You can also save your data from R using the function write.table() or write.csv(). Lets save the dat3Sample. Notice that always we need to specify the correct address, in our case we will save the data in the subolder Data.

Code

is.na(dat3Sample)

write.csv(dat3Sample, file = "Data/Lab_0/dat3Sample.csv")

7 Phylogenetic data

To study biodiversity is important to first understand the data we are using and one common data used now is the phylogenetic data or phylogenetic trees that describe the evolutionary relationships between and among lineages. From here until the end of this short tutorial we will try to explain the basics of how to import/export and handle phylogenetic information. You can find extra information in the second chapter of the MPCM Book.

7.1 Formats

The two most common formats in which the phylogenies are stored are the Newick and Nexus (Maddison et al., 1997).

Code

"((A:10,B:9)D:5,C:15)F;"

[1] "((A:10,B:9)D:5,C:15)F;"

Using this notation, the parenthesis links the lineages to a specific node of the tree and the comma “,” separates the lineages that descend from that node. The colon punctuation “:” can be used after the name of the node and the subsequent numeric values represent the branch length. Finally, the semicolon punctuation “;” indicate the end of the phylogenetic tree.

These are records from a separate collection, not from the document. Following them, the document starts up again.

(** ** Reachability queries *)

(** C5: [v] is never in the result of [find_dependencies v] or
    [find_impact v] (not among the names, the depth map's keys, the direct
    or the transitive lists), also when [v] lies on a cycle; every other
    node [u] that [v] reaches (for [find_dependencies]) or that reaches [v]
    (for [find_impact]), in particular every other node of a cycle through
    [v], is in the result. *)
Theorem self_excluded_from_own_result s v :
  (forall r, r = find_dependencies s v \/ r = find_impact s v ->
     ~ In v (all_vars r) /\ ~ In v (map fst (depths r))
     /\ ~ In v (direct r) /\ ~ In v (transitive r))
  /\ (forall u, u <> v -> reach (edges s) v u ->
        In u (all_vars (find_dependencies s v))
        /\ In u (map fst (depths (find_dependencies s v))))
  /\ (forall u, u <> v -> reach (edges s) u v ->
        In u (all_vars (find_impact s v))
        /\ In u (map fst (depths (find_impact s v)))).
Proof.
  split; [|split].
  - intros r Hr.
    assert (exists es, r = reach_result_of v (reach_rows es v)) as [es ->].
    { destruct Hr as [-> | ->]; eexists; reflexivity. }
    destruct (reach_result_names es v v) as [H1 [H2 H3]].
    assert (~ In v (all_vars (reach_result_of v (reach_rows es v)))) as Hn.
    { rewrite H1. intros [t [_ [_ Hne]]]. apply Hne. reflexivity. }
    repeat split; [exact Hn | rewrite H2; exact Hn | |];
      intros H; apply Hn, H2, H3; auto.
  - intros u Hne Hr. destruct (reach_result_names (edges s) v u) as [H1 [H2 _]].
    unfold find_dependencies. rewrite H2.
    assert (In u (all_vars (reach_result_of v (reach_rows (edges s) v)))) as Hu;
      [|split; exact Hu].
    rewrite H1. destruct (reach_in_trails _ _ _ Hr Hne) as [t [Ht He]]. eauto.
  - intros u Hne Hr.
    destruct (reach_result_names (map reverse_edge (edges s)) v u) as [H1 [H2 _]].
    unfold find_impact. rewrite H2.
    assert (In u (all_vars (reach_result_of v
                              (reach_rows (map reverse_edge (edges s)) v)))) as Hu;
      [|split; exact Hu].
    rewrite H1.
    destruct (reach_in_trails _ _ _ (reach_reverse _ _ _ Hr) Hne) as [t [Ht He]].
    eauto.
Qed.
(** * Meeting-assistant backend: persistence manager and transcript pipeline

    A shallow embedding of the parts of [backend/app/db.py] and
    [backend/app/transcript_processor.py] that carry the process bookkeeping,
    the transcript chunking, the task normalisation and the credential
    handling, followed by the properties established for them.

    Conventions of the embedding.
    - A Python [str] is a list of characters; text is modelled over the ASCII
      repertoire (code points below 128), on which [isspace], [isalpha],
      [lower] and [upper] below agree with Python.
    - A Python [int] is a [Z]; a [float] is a binary64 [float].
    - An exception is a value of [exn]; a call that may raise returns an
      [outcome].
    - A table of the SQLite store is the list of its rows in insertion order;
      the PRIMARY KEY of a table is checked by [INSERT] as SQLite checks it.
    - [datetime.utcnow().isoformat()] is the parameter [now] of an operation. *)

From Stdlib Require Import ZArith NArith List Ascii String Bool Lia.
From Stdlib Require Import Permutation Sorted Floats Uint63 DecimalString.
Import ListNotations.
Local Open Scope Z_scope.
Set Warnings "-register-all".

(** ** Python built-ins used by the two source files *)

Module Py.

Definition str := list ascii.

Definition lit (s : string) : str := list_ascii_of_string s.
Arguments lit s%_string.

Inductive exn :=
| ValueError (msg : str)
| TypeError (msg : str)
| IntegrityError (msg : str)
| ValidationError (errors : list str).

Inductive outcome (A : Type) :=
| Ok (a : A)
| Raise (e : exn).
Arguments Ok {A} a.
Arguments Raise {A} e.

Definition bind {A B : Type} (m : outcome A) (k : A -> outcome B) : outcome B :=
  match m with
  | Ok a => k a
  | Raise e => Raise e
  end.

Definition len {A : Type} (l : list A) : Z := Z.of_nat (List.length l).

(** Truthiness of a [str] and of an optional [str] ([None] is falsy). *)
Definition truthy (s : str) : bool :=
  match s with [] => false | _ :: _ => true end.

Definition truthy_opt (o : option str) : bool :=
  match o with None => false | Some s => truthy s end.

Definition LF : ascii := ascii_of_nat 10.
Definition CR : ascii := ascii_of_nat 13.
Definition DQUOTE : ascii := ascii_of_nat 34.
Definition BACKSLASH : ascii := ascii_of_nat 92.

Definition isspace (c : ascii) : bool :=
  let n := N_of_ascii c in
  (((9 <=? n) && (n <=? 13)) || ((28 <=? n) && (n <=? 32)))%N.

Definition isupper (c : ascii) : bool :=
  let n := N_of_ascii c in ((65 <=? n) && (n <=? 90))%N.

Definition islower (c : ascii) : bool :=
  let n := N_of_ascii c in ((97 <=? n) && (n <=? 122))%N.

Definition isalpha (c : ascii) : bool := isupper c || islower c.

Now we can see how this format works, but first, check if we have the R packages for this purpose. Here we will use the R package Analyses of Phylogenetics and Evolution, AKA ape.

Code

if ( ! ("ape" %in% installed.packages())) {install.packages("ape", dependencies = TRUE)}

Code

require(ape)

Loading required package: ape

Now we can read the phylogenetic tree we just created above in Newick format.

Code

## Here we will create a phylogenetic tree in Newick format
newick_tree <- "((A:10,B:9)D:5,C:15)F;"

## Read the tre
newick_tree <- read.tree(text = newick_tree)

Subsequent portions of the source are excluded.